Definition check_duration (frames : option Z) (out_duration rate : option float)
  : exc verdict :=
  match frames, out_duration, rate with
  | Some n, Some d, Some r =>
      if negb (n =? 0)%Z && Py.truthy d && Py.truthy r then
        (let* nf := Py.float_of_int n in
         let expected_dur := (nf / r)%float in
         if (0 <? expected_dur)%float then
           let multiplier := if (0 <? d)%float then (expected_dur / d)%float
                             else 1.0%float in
           inr (Checked expected_dur multiplier (needs_correction multiplier))
         else inr (NotPositive expected_dur))%exc
      else inr Skipped
  | _, _, _ => inr Skipped
  end.

(** * The corrective second pass (lines 220-240) *)

Definition tmp_fixed (dst_path : string) : string := dst_path +:+ ".fixed.mp4".

Definition fix_timestamps (T : Tools) (dst_path : string)
    (multiplier rate : float) (w : World) : exc World :=
  (let* fps_str := format_fps_value (Some rate) in
   let '(rc, w2) :=
     run_ffmpeg T (cmd_fix dst_path multiplier fps_str (tmp_fixed dst_path)) w in
   if (rc =? 0)%Z && path_exists w2 (tmp_fixed dst_path)
   then inr (snd (os_replace T (tmp_fixed dst_path) dst_path w2))
   else inr w2)%exc.

(** * [convert_250_to_mp4] (lines 96-244)

    [TARGET_FPS] is the module global set once by [main]. The result is the
    returned pair [(ok, has_audio)], or the exception that escapes. *)

Definition convert_250_to_mp4 (T : Tools) (TARGET_FPS : option Z)
    (src_path dst_path : string) (w : World) : exc (bool * bool) * World :=
  let detected_fps := probe_fps T src_path (fs w) in
  match resolve_fps TARGET_FPS detected_fps with
  | inl e => (inl e, w)
  | inr (fps_source, preferred_fps) =>
      match format_fps_value (Some preferred_fps) with
      | inl e => (inl e, w)
      | inr fps_str =>
          let has_audio := probe_has_audio T src_path (fs w) in
          let '(rc, w1) :=
            run_ffmpeg T (cmd_recode src_path dst_path fps_str has_audio) w in
          if negb ((rc =? 0)%Z && path_exists w1 dst_path)
          then (inr (false, has_audio), w1)
          else
            let frames := probe_frame_count T src_path (fs w1) in
            let out_duration := probe_duration T dst_path (fs w1) in
            match check_duration frames out_duration
                    (fps_for_duration preferred_fps) with
            | inl e => (inl e, w1)
            | inr (Checked _ multiplier true) =>
                (* here [fps_for_duration] is [preferred_fps] itself *)
                match fix_timestamps T dst_path multiplier preferred_fps w1 with
                | inl e => (inl e, w1)
                | inr w3 => (inr (true, has_audio), w3)
                end
            | inr _ => (inr (true, has_audio), w1)
            end
      end
  end.

(** * Vocabulary of the statements *)

(** ** Shapes of rendered numbers *)

Definition is_digit (c : ascii) : bool :=
  (48 <=? nat_of_ascii c)%nat && (nat_of_ascii c <=? 57)%nat.

(** A non-empty run of decimal digits. *)
Definition digits_only (l : list ascii) : bool :=
  negb (Nat.eqb (List.length l) 0) && forallb is_digit l.

(** An optional minus sign and digits: no point, no exponent. *)
Definition plain_integer (l : list ascii) : bool :=
  match l with
  | "-"%char :: l' => digits_only l'
  | _ => digits_only l
  end.

(** A plain integer, a point, and exactly three digits. *)
Definition three_decimals (s : string) : bool :=
  match rev (list_ascii_of_string s) with
  | d3 :: d2 :: d1 :: "."%char :: front =>
      is_digit d1 && is_digit d2 && is_digit d3 && plain_integer (rev front)
  | _ => false
  end.

(** ** Encoder command lines *)

Fixpoint starts_with (needle hay : list string) : bool :=
  match needle, hay with
  | [], _ => true
  | a :: needle', b :: hay' => String.eqb a b && starts_with needle' hay'
  | _ :: _, [] => false
  end.

(** [needle] occurs as consecutive arguments of [hay]. *)
Fixpoint contains (needle hay : list string) : bool :=
  starts_with needle hay ||
  match hay with
  | [] => false
  | _ :: hay' => contains needle hay'
  end.

(** The input framing options of line 158. *)
Definition framing_hint (fps_str : string) : list string :=
  ["-f"; "hevc"; "-framerate"; fps_str].

Definition is_run (e : event) : bool :=
  match e with
  | Ran _ _ => true
  | _ => false
  end.

(** How many times the encoder has been started. *)
Definition encoder_runs (w : World) : nat :=
  List.length (List.filter is_run (trace w)).

(** The first pass as [convert_250_to_mp4] runs it (line 174): the exit
    status, and the world it leaves. *)
Definition first_pass (T : Tools) (src_path dst_path fps_str : string)
    (w : World) : Z * World :=
  run_ffmpeg T
    (cmd_recode src_path dst_path fps_str (probe_has_audio T src_path (fs w))) w.

(** The same tools, with another frame-count probe. *)
Definition with_frame_count (T : Tools)
    (p : string -> gmap string (list byte) -> option Z) : Tools :=
  {| probe_fps := probe_fps T;
     probe_has_audio := probe_has_audio T;
     probe_frame_count := p;
     probe_duration := probe_duration T;
     ffmpeg := ffmpeg T;
     replace_ok := replace_ok T |}.

(** ** The resolver as the design document words it

    [resolve(configuredRate, detectedRate)]: a configured rate that is
    present and positive wins; else a detected rate that is present and
    non-zero; else 25. *)

Inductive RateSource : Type := Configured | Detected | Fallback.

Inductive RateValue : Type :=
| IntegerRate (n : Z)
| MeasuredRate (r : float).

Definition resolve_spec (configuredRate : option Z) (detectedRate : option float)
  : RateSource * RateValue :=
  match configuredRate with
  | Some c =>
      if (0 <? c)%Z then (Configured, IntegerRate c)
      else match detectedRate with
           | Some d => if (d =? 0)%float then (Fallback, IntegerRate 25)
                       else (Detected, MeasuredRate d)
           | None => (Fallback, IntegerRate 25)
           end
  | None =>
      match detectedRate with
      | Some d => if (d =? 0)%float then (Fallback, IntegerRate 25)
                  else (Detected, MeasuredRate d)
      | None => (Fallback, IntegerRate 25)
      end
  end.

(** The log label the script attaches to each source (lines 125, 129). *)
Definition fps_source_label (s : RateSource) : string :=
  match s with
  | Configured => "konfiguriert"
  | Detected | Fallback => "automatisch"
  end.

# Activity:
Of the entries listed above, reproduce only the lines starting at the line containing "(** ** Encoder command lines *)" and ending at the line containing "status, and the world it leaves. *)". Include both, exactly as they stand.

# Written solution:
(** ** Encoder command lines *)

Fixpoint starts_with (needle hay : list string) : bool :=
  match needle, hay with
  | [], _ => true
  | a :: needle', b :: hay' => String.eqb a b && starts_with needle' hay'
  | _ :: _, [] => false
  end.

(** [needle] occurs as consecutive arguments of [hay]. *)
Fixpoint contains (needle hay : list string) : bool :=
  starts_with needle hay ||
  match hay with
  | [] => false
  | _ :: hay' => contains needle hay'
  end.

(** The input framing options of line 158. *)
Definition framing_hint (fps_str : string) : list string :=
  ["-f"; "hevc"; "-framerate"; fps_str].

Definition is_run (e : event) : bool :=
  match e with
  | Ran _ _ => true
  | _ => false
  end.

(** How many times the encoder has been started. *)
Definition encoder_runs (w : World) : nat :=
  List.length (List.filter is_run (trace w)).

(** The first pass as [convert_250_to_mp4] runs it (line 174): the exit
    status, and the world it leaves. *)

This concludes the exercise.